§ **Exercise directions**: Below are the records; copy exactly the stretch from the line containing "with (53 - t) by (unfold t; lia)." through the line containing "rewrite div_eucl_div_mod. cbn [xorb].", both ends included, and nothing else.

§ **Given data**:
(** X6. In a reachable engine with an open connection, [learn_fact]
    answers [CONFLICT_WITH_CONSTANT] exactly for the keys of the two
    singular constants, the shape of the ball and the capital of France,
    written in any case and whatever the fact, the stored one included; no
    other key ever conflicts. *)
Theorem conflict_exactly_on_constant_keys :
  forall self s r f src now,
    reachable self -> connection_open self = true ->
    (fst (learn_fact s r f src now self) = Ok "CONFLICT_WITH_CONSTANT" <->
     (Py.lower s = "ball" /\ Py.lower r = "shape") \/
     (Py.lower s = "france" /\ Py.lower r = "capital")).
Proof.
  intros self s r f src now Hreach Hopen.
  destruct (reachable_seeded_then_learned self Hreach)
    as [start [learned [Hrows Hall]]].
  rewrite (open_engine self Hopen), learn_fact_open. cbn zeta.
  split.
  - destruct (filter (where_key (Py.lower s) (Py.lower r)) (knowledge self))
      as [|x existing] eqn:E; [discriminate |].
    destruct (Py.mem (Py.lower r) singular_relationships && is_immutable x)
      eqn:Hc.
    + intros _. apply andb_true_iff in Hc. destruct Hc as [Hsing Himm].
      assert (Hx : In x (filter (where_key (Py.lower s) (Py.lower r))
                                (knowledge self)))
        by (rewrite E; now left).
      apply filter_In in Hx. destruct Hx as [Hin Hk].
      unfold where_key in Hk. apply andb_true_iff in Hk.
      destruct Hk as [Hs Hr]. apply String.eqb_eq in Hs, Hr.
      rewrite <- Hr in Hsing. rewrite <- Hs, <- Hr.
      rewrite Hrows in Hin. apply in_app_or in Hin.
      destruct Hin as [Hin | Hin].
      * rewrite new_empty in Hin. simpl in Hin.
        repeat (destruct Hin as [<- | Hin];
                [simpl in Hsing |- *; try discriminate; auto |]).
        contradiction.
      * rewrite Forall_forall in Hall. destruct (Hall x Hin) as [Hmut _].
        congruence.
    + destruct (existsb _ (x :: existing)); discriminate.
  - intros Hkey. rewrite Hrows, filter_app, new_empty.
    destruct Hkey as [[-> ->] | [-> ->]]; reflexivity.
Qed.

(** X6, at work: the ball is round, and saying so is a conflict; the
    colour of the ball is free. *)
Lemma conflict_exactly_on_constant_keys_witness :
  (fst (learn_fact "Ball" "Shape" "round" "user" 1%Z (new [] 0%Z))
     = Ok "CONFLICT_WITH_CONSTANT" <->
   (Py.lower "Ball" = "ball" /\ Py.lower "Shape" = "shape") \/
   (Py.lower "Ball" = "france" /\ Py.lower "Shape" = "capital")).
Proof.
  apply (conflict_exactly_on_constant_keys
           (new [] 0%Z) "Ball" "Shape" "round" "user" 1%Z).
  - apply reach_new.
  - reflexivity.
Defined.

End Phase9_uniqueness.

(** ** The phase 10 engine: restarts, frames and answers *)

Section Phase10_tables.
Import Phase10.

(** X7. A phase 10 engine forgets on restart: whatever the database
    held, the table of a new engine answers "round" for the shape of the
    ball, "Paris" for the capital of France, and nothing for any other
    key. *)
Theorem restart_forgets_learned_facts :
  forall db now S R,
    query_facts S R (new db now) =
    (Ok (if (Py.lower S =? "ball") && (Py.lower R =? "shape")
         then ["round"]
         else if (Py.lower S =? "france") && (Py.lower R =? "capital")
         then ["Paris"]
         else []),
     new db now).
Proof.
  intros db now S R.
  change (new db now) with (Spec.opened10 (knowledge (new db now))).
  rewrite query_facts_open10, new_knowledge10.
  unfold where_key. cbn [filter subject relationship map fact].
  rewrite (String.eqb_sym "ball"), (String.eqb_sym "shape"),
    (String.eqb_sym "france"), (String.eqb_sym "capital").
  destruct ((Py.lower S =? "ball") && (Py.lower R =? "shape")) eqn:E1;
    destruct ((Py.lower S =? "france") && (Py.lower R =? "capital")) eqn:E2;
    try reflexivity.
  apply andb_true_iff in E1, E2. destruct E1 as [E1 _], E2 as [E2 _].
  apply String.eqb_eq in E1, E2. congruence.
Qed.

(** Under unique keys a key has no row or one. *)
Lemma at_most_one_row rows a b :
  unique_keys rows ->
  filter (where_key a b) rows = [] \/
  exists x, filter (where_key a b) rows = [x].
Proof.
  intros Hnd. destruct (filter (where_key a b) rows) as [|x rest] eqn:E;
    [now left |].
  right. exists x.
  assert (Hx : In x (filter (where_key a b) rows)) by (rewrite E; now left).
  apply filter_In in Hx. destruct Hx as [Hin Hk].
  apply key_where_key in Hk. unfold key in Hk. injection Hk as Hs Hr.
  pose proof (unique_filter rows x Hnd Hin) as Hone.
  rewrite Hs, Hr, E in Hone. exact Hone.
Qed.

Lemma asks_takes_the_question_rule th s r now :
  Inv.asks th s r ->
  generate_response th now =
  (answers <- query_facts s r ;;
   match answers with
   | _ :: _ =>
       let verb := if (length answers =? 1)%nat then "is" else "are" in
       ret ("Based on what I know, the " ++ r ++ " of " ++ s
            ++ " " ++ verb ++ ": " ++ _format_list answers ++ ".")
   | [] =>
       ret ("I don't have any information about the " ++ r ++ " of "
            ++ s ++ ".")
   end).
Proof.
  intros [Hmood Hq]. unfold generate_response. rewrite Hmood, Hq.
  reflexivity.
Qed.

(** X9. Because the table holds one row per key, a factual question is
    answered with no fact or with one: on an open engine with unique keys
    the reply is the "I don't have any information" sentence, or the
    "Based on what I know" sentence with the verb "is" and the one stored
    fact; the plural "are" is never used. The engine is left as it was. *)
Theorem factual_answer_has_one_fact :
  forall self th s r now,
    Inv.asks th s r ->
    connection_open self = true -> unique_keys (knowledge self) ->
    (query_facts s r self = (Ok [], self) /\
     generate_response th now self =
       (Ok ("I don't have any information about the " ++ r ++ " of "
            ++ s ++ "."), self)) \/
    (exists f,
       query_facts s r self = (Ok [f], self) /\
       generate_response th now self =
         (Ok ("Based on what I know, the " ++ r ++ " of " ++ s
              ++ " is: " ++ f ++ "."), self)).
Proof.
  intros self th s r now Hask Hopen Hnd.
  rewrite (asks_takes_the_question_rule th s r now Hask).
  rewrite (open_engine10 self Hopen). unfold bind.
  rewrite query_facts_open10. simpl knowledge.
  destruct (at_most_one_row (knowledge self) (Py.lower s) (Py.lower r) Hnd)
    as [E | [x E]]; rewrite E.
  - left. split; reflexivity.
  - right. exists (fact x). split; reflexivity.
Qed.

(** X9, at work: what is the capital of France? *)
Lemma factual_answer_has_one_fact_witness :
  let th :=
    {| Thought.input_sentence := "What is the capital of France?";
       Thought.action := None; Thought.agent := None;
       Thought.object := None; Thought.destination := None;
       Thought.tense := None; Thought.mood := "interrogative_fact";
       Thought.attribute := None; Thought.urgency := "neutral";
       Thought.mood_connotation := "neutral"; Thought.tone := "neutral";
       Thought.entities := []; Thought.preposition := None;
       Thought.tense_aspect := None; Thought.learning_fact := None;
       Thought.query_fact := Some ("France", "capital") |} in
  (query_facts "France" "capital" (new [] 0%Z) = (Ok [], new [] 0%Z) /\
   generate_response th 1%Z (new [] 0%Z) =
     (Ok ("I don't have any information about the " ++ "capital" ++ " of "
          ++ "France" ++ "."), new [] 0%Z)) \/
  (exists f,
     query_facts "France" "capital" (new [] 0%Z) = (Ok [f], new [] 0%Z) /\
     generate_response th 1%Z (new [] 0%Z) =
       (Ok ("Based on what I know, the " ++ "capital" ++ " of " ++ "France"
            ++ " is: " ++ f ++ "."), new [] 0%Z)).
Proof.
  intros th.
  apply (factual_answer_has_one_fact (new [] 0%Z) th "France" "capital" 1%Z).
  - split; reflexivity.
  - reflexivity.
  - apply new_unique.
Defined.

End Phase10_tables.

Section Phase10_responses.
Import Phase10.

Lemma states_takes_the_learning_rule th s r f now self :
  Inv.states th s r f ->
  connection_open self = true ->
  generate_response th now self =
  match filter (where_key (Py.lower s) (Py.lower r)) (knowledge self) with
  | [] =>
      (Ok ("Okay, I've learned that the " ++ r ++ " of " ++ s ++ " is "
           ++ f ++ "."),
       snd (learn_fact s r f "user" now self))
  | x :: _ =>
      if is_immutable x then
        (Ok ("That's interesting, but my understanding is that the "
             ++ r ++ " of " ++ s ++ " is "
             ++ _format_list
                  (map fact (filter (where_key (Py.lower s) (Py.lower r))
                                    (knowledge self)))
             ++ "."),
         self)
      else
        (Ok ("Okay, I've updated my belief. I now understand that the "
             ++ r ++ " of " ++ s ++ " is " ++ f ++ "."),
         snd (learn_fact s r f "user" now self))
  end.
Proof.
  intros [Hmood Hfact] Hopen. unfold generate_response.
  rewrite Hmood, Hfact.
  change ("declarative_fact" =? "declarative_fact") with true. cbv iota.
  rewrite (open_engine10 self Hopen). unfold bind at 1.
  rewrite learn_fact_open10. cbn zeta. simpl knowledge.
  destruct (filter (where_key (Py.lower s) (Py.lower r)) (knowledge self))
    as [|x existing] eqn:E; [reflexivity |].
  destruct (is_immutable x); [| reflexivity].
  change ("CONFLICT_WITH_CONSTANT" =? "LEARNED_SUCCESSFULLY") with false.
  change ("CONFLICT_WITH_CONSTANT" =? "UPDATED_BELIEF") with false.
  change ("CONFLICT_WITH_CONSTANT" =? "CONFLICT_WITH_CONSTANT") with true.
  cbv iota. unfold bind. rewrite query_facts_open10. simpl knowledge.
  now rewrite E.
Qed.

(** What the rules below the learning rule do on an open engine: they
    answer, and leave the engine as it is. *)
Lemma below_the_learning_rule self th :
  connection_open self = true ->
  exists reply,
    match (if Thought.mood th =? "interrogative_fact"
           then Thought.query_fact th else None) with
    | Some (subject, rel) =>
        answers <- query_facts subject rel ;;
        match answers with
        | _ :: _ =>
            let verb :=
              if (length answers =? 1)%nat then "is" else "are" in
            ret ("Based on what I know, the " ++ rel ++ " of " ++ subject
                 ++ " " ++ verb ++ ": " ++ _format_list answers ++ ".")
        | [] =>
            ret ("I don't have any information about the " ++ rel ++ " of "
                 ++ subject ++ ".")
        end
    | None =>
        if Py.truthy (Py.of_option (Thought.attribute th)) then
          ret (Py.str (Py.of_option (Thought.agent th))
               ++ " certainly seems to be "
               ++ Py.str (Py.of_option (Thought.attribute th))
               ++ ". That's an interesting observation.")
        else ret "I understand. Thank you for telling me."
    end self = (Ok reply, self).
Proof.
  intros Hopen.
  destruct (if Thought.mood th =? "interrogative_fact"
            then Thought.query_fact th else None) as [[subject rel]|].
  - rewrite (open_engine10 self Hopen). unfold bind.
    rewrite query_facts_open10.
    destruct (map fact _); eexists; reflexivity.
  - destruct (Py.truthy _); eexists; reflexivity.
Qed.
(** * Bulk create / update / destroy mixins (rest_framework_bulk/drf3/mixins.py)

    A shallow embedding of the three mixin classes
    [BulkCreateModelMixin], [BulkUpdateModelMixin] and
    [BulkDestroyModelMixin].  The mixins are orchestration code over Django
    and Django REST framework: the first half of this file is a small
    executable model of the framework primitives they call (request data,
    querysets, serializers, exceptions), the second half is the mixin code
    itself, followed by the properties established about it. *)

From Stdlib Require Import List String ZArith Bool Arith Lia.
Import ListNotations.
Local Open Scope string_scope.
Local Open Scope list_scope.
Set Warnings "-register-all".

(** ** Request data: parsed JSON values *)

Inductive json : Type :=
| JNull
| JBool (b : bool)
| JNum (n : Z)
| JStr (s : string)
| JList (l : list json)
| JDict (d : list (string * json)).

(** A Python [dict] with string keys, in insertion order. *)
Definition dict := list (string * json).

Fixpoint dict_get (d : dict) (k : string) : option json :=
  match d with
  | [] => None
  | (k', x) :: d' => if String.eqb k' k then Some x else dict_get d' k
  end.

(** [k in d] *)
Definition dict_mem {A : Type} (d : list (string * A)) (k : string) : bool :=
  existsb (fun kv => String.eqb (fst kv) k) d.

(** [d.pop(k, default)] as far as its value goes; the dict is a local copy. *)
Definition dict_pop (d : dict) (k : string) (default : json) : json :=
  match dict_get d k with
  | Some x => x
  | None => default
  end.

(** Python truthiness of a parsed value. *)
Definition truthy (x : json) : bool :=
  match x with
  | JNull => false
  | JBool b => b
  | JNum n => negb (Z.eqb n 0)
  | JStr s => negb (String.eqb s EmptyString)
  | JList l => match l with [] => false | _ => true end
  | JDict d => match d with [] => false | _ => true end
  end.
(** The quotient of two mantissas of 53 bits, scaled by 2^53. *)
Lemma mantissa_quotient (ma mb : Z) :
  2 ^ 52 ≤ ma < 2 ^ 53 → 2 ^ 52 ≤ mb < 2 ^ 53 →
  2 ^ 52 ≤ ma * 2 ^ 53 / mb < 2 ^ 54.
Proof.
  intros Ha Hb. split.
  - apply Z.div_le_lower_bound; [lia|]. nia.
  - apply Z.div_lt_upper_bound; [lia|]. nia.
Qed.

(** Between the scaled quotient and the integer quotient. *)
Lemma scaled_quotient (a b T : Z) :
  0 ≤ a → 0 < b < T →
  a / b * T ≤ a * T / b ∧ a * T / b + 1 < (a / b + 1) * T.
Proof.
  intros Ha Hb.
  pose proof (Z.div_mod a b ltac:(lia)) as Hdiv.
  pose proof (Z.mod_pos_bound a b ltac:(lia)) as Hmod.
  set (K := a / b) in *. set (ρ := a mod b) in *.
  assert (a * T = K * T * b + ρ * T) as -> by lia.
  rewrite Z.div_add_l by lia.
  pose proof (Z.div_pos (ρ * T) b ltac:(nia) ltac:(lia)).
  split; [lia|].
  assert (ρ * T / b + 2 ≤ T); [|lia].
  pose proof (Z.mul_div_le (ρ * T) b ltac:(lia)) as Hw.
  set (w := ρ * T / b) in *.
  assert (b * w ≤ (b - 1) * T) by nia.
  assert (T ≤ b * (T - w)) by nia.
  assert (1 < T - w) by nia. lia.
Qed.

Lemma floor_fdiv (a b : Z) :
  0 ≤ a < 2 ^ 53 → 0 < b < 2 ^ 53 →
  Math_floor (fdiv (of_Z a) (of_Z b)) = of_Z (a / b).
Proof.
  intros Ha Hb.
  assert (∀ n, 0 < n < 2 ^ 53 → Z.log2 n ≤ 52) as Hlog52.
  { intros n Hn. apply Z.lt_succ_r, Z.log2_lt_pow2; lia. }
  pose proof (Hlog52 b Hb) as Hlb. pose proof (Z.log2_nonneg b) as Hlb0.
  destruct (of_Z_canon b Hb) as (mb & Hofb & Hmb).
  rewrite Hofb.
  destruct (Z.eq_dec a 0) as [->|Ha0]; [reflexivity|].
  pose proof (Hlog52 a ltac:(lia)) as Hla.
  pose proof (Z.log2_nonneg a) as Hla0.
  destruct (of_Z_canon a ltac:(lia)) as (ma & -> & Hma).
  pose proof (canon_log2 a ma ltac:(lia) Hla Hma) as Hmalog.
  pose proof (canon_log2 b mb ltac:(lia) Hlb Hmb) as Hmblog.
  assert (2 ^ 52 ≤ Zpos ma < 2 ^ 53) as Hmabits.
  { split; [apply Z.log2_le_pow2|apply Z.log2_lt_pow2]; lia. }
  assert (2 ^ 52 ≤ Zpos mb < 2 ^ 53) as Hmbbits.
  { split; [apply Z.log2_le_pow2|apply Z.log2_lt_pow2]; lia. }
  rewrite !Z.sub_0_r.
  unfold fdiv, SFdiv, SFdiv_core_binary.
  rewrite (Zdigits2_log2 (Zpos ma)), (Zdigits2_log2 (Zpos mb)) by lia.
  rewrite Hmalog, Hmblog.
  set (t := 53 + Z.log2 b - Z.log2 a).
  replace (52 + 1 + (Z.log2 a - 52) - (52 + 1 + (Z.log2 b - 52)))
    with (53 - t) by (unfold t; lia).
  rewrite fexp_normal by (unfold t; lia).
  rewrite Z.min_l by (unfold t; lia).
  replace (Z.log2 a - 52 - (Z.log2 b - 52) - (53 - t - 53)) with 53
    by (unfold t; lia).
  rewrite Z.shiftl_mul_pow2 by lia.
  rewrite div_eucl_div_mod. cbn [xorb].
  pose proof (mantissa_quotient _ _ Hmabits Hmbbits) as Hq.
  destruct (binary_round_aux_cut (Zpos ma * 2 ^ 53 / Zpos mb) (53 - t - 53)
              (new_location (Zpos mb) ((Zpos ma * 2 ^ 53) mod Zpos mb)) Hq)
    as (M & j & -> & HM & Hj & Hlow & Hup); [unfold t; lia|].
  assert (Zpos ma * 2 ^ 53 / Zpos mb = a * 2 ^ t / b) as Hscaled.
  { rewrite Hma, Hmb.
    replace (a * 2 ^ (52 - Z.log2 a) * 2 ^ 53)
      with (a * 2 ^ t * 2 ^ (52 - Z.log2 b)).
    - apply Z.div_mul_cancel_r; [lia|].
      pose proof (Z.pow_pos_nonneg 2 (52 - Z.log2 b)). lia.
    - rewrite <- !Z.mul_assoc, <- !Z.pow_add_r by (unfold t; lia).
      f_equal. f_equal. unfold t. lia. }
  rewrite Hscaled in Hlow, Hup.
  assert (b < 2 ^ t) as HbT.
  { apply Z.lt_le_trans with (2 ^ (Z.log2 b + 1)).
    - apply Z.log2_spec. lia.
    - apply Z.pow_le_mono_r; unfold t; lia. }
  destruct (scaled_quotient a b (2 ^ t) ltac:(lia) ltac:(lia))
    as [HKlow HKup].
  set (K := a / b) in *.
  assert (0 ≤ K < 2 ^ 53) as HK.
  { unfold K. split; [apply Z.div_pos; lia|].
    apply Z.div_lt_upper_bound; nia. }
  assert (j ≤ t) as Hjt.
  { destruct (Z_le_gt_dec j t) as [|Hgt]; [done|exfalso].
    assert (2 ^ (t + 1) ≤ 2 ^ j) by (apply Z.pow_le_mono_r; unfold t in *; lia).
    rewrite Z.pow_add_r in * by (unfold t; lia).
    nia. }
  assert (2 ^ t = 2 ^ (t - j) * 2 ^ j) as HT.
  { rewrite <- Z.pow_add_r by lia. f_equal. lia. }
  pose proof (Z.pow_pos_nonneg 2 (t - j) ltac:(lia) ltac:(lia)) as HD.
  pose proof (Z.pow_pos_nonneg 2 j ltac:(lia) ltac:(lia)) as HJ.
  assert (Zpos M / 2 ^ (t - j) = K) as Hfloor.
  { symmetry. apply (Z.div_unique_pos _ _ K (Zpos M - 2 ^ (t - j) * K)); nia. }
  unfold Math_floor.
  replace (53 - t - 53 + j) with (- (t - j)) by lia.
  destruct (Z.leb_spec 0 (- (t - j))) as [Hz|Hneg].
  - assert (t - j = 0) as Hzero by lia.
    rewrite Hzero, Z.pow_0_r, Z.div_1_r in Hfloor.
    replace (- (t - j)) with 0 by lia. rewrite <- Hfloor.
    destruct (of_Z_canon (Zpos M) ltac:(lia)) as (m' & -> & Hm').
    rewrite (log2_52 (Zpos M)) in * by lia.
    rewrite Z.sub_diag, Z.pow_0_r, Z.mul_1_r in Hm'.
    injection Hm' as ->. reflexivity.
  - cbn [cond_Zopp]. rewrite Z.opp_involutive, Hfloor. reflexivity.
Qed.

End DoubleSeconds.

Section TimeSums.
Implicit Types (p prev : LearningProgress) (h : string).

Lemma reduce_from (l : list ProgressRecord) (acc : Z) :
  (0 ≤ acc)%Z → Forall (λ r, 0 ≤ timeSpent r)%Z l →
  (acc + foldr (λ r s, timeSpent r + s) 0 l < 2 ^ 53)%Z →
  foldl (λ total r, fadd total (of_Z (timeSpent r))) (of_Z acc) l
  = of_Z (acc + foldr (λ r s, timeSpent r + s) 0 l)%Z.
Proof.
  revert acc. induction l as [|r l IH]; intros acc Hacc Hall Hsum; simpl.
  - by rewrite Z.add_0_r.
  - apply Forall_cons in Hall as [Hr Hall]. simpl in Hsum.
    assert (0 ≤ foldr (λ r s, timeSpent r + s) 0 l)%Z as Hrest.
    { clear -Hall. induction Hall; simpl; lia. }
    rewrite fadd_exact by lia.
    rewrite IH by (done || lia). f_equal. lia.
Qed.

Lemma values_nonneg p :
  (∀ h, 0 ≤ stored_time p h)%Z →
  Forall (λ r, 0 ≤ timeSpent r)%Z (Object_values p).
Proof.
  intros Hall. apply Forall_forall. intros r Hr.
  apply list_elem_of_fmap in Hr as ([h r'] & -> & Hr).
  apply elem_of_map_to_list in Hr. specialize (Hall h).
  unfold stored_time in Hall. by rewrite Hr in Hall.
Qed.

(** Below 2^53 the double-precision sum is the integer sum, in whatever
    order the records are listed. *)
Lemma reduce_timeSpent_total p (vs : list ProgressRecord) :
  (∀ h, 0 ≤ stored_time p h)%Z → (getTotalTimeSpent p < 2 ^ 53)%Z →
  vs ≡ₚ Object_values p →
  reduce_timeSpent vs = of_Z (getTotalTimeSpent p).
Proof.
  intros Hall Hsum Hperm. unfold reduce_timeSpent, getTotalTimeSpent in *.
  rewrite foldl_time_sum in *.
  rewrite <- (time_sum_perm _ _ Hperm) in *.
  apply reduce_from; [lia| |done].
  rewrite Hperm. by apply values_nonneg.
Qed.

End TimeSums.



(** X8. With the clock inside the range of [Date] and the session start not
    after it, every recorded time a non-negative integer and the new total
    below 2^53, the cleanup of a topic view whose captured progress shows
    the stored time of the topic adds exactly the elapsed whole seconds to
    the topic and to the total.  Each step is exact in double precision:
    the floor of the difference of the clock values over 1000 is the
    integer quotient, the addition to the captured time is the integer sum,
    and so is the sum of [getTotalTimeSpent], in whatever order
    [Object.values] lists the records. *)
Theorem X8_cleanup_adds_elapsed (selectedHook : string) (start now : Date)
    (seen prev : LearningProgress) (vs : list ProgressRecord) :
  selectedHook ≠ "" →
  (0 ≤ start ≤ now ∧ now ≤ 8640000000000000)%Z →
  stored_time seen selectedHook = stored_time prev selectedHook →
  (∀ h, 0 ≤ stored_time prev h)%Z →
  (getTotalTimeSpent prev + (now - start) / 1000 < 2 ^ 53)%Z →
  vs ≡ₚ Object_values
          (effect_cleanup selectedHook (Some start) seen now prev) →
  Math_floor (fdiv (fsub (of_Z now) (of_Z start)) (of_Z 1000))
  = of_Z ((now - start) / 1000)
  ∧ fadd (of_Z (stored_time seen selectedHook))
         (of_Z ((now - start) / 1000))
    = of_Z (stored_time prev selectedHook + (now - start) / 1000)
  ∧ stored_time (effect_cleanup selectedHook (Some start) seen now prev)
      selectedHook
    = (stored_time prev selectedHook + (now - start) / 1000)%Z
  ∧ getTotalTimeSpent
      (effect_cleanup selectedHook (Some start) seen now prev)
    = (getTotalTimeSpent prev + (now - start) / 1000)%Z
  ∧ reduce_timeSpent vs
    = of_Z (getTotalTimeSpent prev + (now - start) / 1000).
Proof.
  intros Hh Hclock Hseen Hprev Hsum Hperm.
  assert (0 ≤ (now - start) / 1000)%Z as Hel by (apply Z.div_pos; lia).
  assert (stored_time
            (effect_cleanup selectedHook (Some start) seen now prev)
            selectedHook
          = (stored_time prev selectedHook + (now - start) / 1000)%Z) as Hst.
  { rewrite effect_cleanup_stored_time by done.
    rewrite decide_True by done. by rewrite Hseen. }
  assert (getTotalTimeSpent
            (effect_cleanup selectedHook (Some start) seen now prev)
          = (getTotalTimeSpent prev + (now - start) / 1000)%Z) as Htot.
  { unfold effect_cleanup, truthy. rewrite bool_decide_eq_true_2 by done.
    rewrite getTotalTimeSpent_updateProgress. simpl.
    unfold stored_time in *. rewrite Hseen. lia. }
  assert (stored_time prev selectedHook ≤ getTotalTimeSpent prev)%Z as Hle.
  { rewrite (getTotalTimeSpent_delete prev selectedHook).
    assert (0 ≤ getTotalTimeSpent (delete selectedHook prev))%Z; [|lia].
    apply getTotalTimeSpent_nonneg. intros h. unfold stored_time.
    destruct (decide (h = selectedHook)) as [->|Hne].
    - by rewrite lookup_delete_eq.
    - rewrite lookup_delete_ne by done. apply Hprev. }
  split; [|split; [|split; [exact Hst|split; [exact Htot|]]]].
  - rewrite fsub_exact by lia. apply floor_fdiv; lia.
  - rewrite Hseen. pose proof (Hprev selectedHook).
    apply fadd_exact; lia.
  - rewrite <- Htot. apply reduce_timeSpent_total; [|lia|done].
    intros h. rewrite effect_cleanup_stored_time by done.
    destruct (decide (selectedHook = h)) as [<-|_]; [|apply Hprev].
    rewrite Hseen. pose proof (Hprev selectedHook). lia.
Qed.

§ **Response to this exercise**:
    with (53 - t) by (unfold t; lia).
  rewrite fexp_normal by (unfold t; lia).
  rewrite Z.min_l by (unfold t; lia).
  replace (Z.log2 a - 52 - (Z.log2 b - 52) - (53 - t - 53)) with 53
    by (unfold t; lia).
  rewrite Z.shiftl_mul_pow2 by lia.
  rewrite div_eucl_div_mod. cbn [xorb].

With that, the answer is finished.